The last of the golden days: M.G. Vassanji’s ‘A Delhi Obsession’

The one thing the book is not is ‘urgent,’ but it is affecting and appealing in a wistful sort of way

December 14, 2019 04:00 pm | Updated 04:00 pm IST

It is hard to imagine a modern-day Indian English novel revolving steadily around Khan Market, Lodhi Gardens, and the IIC bar in Lutyens’ Delhi, and never spinning off into satire or self-loathing. But M.G. Vassanji, a Canadian citizen of Indian origin, must have both a cultural sympathy for the Anglicised Indian, and a foreigner’s immunity from the heaped and heated embarrassments of that identity, because A Delhi Obsession does exactly that.

Love under a shadow

Vassanji’s primary protagonist is the (autobiographical-seeming) Munir Aslam Khan, an ageing Canadian writer at a loose end in life and work, visiting Delhi on a whim (it was his grandfather’s old home). At the bar in the Delhi Recreational Club (a thinly fictionalised India International Centre), Khan bumps into and falls in love with Mohini Singh, an elegant, chatty columnist married to an Indian intelligence official. Their romance develops quickly, but clandestinely, shadowed always by the looming presence of the husband, the government, and the Hindu right-wing, for whom any ostensible ‘love jihad’ is despicable.

Almost without one realising it, Vassanji draws us into the inner lives of Munir and Mohini, slipping into their skin with disarming ease. The reader grows to understand Munir’s anomie; his vague, dwindling success as a writer; his successful but

hollow first marriage; his affectionate but distanced relationship with his daughter. We recognise and sympathise with a man who has “run into dry ground,” whose hopes “now consisted of histories mainly” — as he gropes for personal roots in Delhi, and day-dreams, in tune with his nostalgia, about the last days of the Delhi Sultanate.

Meanwhile, Mohini too is remarkably humanised, as a woman full of good intentions, who lacks forcefulness in any particular direction. She regards herself, instinctively, as a fine product, “an educated, liberal Hindu woman of the generation after Independence,” yet discovers that neither her well-arranged marriage, nor her duties as daughter, wife and mother (worry about her daughter’s poor marks in maths besets her), nor her smattering of intellectualism, nor her habitual Hinduism, has given her a firm psychological foundation. She falls helplessly in love with Munir, in the hectic manner of an adolescent (it is on this dreamy plane that the two are united). In the throes of her extra-marital affair, she visits Shirdi with her family, and gazing “at the benign, holy image of the saint”, can only plead: “I am not a bad person, Baba.”

Bogeymen cometh

And the reader will agree. The careful rendering of these two persons is the major achievement of Vassanji’s novel, and it suffices as a reward for the reader. However, although Vassanji’s particular perspective enables him to access the vulnerability of liberal, Anglicised Indians, whom other writers of our time might insist on exalting in postures of defiance, or satirising cruelly, he does not sound the depths of their human situation either.

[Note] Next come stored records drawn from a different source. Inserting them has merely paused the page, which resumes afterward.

(* ===== verification/Rdma.v ===== *)
(** * The RDMA client and server

    [rdma/rdma_client.cc] and [rdma/rdma_server.cc]: each side sets up its
    connection, they exchange the descriptions of their buffers, the client
    writes its buffer to the server's, reads it back into another one and
    compares.  The verbs, the connection manager and [rdma_common] are a
    library; what a program allocates is a handle of it.  The memory of the client
    is a map from the address of a block to its bytes, into which the library
    may write. *)
From S2P Require Import Prelude.
From Stdlib Require Import Ascii.
Local Open Scope Z_scope.

(** [struct sockaddr_in], the address in host order and the port in network order. *)
Record sockaddr := Sockaddr { sin_addr : Z; sin_port : Z }.

(** A registered buffer; [local_stag] and [remote_stag] of a description are the
    same word. *)
Record mr := Mr { lkey : Z; mr_addr : Z; mr_length : Z }.
Record buffer_attr := Attr { a_address : Z; a_length : Z; a_stag : Z }.

(** The work requests that are sent: a description, a write or a read of the
    remote buffer. *)
Inductive send_wr :=
  | wr_send (a : buffer_attr)
  | wr_write (sge : mr) (rkey remote_addr : Z)
  | wr_read (sge : mr) (rkey remote_addr : Z).

Inductive cm_event :=
  | ADDR_RESOLVED | ROUTE_RESOLVED | CONNECT_REQUEST | ESTABLISHED | DISCONNECTED.

(** What [process_work_completion_events] leaves: its result, the description that
    the posted receive has got, and the local memory. *)
Record completions := Wc {
  wc_ret : Z;
  wc_recv : option buffer_attr;
  wc_mem : gmap Z (list Z);
}.

Definition IBV_ACCESS_LOCAL_WRITE : Z := 1.
Definition IBV_ACCESS_REMOTE_WRITE : Z := 2.
Definition IBV_ACCESS_REMOTE_READ : Z := 4.
Definition ENOMEM : Z := 12.
Definition EINVAL : Z := 22.
Record stage (k : conn) (ms : list mr) s : Prop := {
  sg_channel : c_channel s = Some (k_ch k);
  sg_id : c_id s = Some (k_id k);
  sg_pd : c_pd s = Some (k_pd k);
  sg_comp : c_comp s = Some (k_comp k);
  sg_cq : c_cq s = Some (k_cq k);
  sg_qp : c_qp s = Some (k_qp k);
  sg_src : c_src s = Some src;
  sg_dst : c_dst s = Some dst;
  sg_live : live (c_lib s) = of_mrs ms ∪ (of_conn k ∪ blocks);
  sg_nodup : NoDup (lkey <$> ms);
  sg_posted : posted (c_lib s) = [];
}.

(** What has not been touched since the state [s0]. *)
Record kept s0 s : Prop := {
  kp_mem : c_mem s = c_mem s0;
  kp_src : c_src_mr s = c_src_mr s0;
  kp_meta : c_metadata_mr s = c_metadata_mr s0;
  kp_server : c_server_metadata_mr s = c_server_metadata_mr s0;
}.

Lemma prepare_spec a s : c_src s = Some src → c_dst s = Some dst →
  live (c_lib s) = blocks → posted (c_lib s) = [] →
  wp (client_prepare_connection a) (λ rc s', rc = 0 ∧ ∃ k, stage k [] s' ∧ kept s s') never s.
Proof.
  intros Hsrc Hdst Hl Hp. unfold client_prepare_connection. apply wp_function.
  r_need create_event_channel_law ch. r_need (create_id_law ch) id.
  r_zero (resolve_addr_law id a). r_await ch ADDR_RESOLVED.
  r_zero (resolve_route_law id). r_await ch ROUTE_RESOLVED.
  r_need (alloc_pd_law id) pd. r_need (create_comp_channel_law id) comp.
  r_need (create_cq_law id comp) cq. r_zero (req_notify_cq_law cq).
  match goal with E : req_notify_cq cq _ = (0, ?w) |- _ =>
    destruct (create_qp_law id pd cq w) as (qp&w'&E'&[]) end.
  { views. set_solver. }
  eapply wp_early, wp_need; [exact E'|]. apply wp_ret. split; [done|].
  exists (Conn ch id pd comp cq qp). split; [|done].
  split; simpl; try done; views; [|by apply NoDup_nil|done].
  change (of_mrs []) with (∅ : gset handle). unfold of_conn. simpl.
  by rewrite union_empty_l_L, <-!union_assoc_L.
Qed.

Lemma of_mrs_cons m ms : of_mrs (m :: ms) = {[HMr (lkey m)]} ∪ of_mrs ms.
Proof. done. Qed.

This is because the defiant posturing has only been dodged, not understood, while the critical malaise remains unattended. The fault of weakness (which La Rochefoucauld regarded as the only incorrigible fault, inasmuch as there is no external help for it) is writ large not just over Munir and Mohini’s characters but also over the authorial voice. For this reason, Vassanji winds up presenting a pure caricature of Hindu right-wingers (Munir and Mohini’s most significant opponents).

They figure in this book like the bogey-men of a fearful child’s imagination (“the slimy-looking one in the corner at the front — in the pure-white oufit... Don’t look. He’s Jetha Lal of Ahmedabad. A Hindu purifier”); of whom the only thing that is definitely known is that they are absolutely invincible. And while these ectoplasmic forces, we sense, are busy setting up inexorable stratagems to stamp out his protagonists, the author allows Munir and Mohini to ruminate, in the grip of nostalgia, for 230 pages.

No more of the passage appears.